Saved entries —

(** * Golan-Concepts: the concurrency toolkit

    A shallow embedding of the mutex-guarded primitives of
    [pkg/concurrency/concurrency-mutexes.go] (SafeCounter, ReadHeavyStruct,
    SafeQueue) and of the channel patterns of the concurrency package
    (generatorWithBoring, fanIn), with the properties the specification
    states about them. *)

From Stdlib Require Import ZArith List Lia Bool DecimalString.
From Stdlib Require DecimalPos DecimalZ.
From stdpp Require Import gmap strings list.

Open Scope Z_scope.

(** ** Go's [int] on a 64-bit platform: two's complement, wrapping. *)

Definition int_max : Z := 2 ^ 63 - 1.
Definition int_min : Z := - 2 ^ 63.

Definition wrap_int (z : Z) : Z := (z + 2 ^ 63) mod 2 ^ 64 - 2 ^ 63.

(** ** Outcomes of a method call

    A call either returns (with the new state of the receiver), panics
    (deferred calls have run by then), or cannot proceed because a lock it
    needs is held by somebody else. *)

Inductive outcome (S A : Type) : Type :=
| Returns (a : A) (s : S)
| Panics (msg : string) (s : S)
| Blocks.

Arguments Returns {S A} a s.
Arguments Panics {S A} msg s.
Arguments Blocks {S A}.

Definition M (S A : Type) : Type := S -> outcome S A.

Definition ret {S A} (a : A) : M S A := fun s => Returns a s.

Definition bind {S A B} (m : M S A) (k : A -> M S B) : M S B :=
  fun s =>
    match m s with
    | Returns a s' => k a s'
    | Panics msg s' => Panics msg s'
    | Blocks => Blocks
    end.

(** [defer d body]: Go's [defer]: [d] runs when [body] leaves, by a return
    or by a panic alike. *)
Definition defer {S A} (d : S -> S) (body : M S A) : M S A :=
  fun s =>
    match body s with
    | Returns a s' => Returns a (d s')
    | Panics msg s' => Panics msg (d s')
    | Blocks => Blocks
    end.

Definition modify {S} (f : S -> S) : M S unit := fun s => Returns tt (f s).
Definition gets {S A} (f : S -> A) : M S A := fun s => Returns (f s) s.
Definition panic {S A} (msg : string) : M S A := fun s => Panics msg s.

Notation "x <- m ;; k" := (bind m (fun x => k))
  (at level 100, m at next level, right associativity).
Notation "m ;;; k" := (bind m (fun _ => k))
  (at level 100, right associativity).

(** The state an outcome leaves behind, and the value it returns. *)
Definition state_after {S A} (o : outcome S A) : option S :=
  match o with
  | Returns _ s => Some s
  | Panics _ s => Some s
  | Blocks => None
  end.

Definition returned {S A} (o : outcome S A) : option A :=
  match o with
  | Returns a _ => Some a
  | _ => None
  end.

(** ** sync.Mutex and sync.RWMutex *)

(** A [sync.Mutex] is held or free; its zero value is free. *)
Definition Mutex : Type := bool.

Exercise requirements — Check each line of the records above for the word "right", then give the number of lines that have it, with no other words.

Result — 2